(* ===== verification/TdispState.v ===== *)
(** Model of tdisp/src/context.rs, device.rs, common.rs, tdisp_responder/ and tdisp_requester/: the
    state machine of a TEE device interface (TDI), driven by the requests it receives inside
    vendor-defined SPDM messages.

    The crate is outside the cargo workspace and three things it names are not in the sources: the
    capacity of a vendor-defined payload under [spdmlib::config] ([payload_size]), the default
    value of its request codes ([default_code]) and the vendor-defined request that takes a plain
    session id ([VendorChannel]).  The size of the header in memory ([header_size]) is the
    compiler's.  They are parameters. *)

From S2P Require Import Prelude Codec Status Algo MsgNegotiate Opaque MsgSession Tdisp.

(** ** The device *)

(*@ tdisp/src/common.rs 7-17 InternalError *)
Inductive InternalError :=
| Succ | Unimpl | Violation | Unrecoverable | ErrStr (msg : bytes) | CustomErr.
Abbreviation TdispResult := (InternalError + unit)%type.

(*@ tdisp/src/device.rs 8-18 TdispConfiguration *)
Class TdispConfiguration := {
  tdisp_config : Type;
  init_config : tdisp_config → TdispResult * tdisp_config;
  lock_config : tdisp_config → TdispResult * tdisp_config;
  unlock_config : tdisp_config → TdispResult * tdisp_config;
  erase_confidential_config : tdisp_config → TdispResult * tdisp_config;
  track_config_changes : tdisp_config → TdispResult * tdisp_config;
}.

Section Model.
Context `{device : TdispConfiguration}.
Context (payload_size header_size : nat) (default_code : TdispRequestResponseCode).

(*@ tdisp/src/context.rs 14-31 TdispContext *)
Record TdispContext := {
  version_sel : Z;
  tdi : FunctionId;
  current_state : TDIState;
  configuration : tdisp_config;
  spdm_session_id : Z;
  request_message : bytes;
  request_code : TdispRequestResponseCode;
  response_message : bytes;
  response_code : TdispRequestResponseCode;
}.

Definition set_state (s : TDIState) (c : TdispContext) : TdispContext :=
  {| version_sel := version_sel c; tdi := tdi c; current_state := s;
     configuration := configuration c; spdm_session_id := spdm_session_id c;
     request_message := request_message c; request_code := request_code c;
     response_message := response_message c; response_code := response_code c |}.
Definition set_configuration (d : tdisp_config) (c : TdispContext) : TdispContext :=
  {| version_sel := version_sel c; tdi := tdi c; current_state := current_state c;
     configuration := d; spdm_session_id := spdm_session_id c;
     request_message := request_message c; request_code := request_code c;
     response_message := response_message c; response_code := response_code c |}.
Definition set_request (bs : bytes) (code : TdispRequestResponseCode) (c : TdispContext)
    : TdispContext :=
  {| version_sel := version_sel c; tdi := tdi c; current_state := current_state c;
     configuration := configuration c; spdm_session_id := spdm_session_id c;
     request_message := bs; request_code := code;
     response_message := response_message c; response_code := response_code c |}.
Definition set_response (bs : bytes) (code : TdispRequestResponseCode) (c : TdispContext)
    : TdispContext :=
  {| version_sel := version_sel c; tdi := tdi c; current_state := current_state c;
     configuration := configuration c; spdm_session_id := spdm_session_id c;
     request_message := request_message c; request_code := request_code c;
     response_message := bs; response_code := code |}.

• • • •

### Exercise instructions
Every line from the start of the listing through the line with "bytes) | CustomErr." should be reproduced exactly, and no other line.

### Answer for this exercise
(* ===== verification/TdispState.v ===== *)
(** Model of tdisp/src/context.rs, device.rs, common.rs, tdisp_responder/ and tdisp_requester/: the
    state machine of a TEE device interface (TDI), driven by the requests it receives inside
    vendor-defined SPDM messages.

    The crate is outside the cargo workspace and three things it names are not in the sources: the
    capacity of a vendor-defined payload under [spdmlib::config] ([payload_size]), the default
    value of its request codes ([default_code]) and the vendor-defined request that takes a plain
    session id ([VendorChannel]).  The size of the header in memory ([header_size]) is the
    compiler's.  They are parameters. *)

From S2P Require Import Prelude Codec Status Algo MsgNegotiate Opaque MsgSession Tdisp.

(** ** The device *)

(*@ tdisp/src/common.rs 7-17 InternalError *)
Inductive InternalError :=
| Succ | Unimpl | Violation | Unrecoverable | ErrStr (msg : bytes) | CustomErr.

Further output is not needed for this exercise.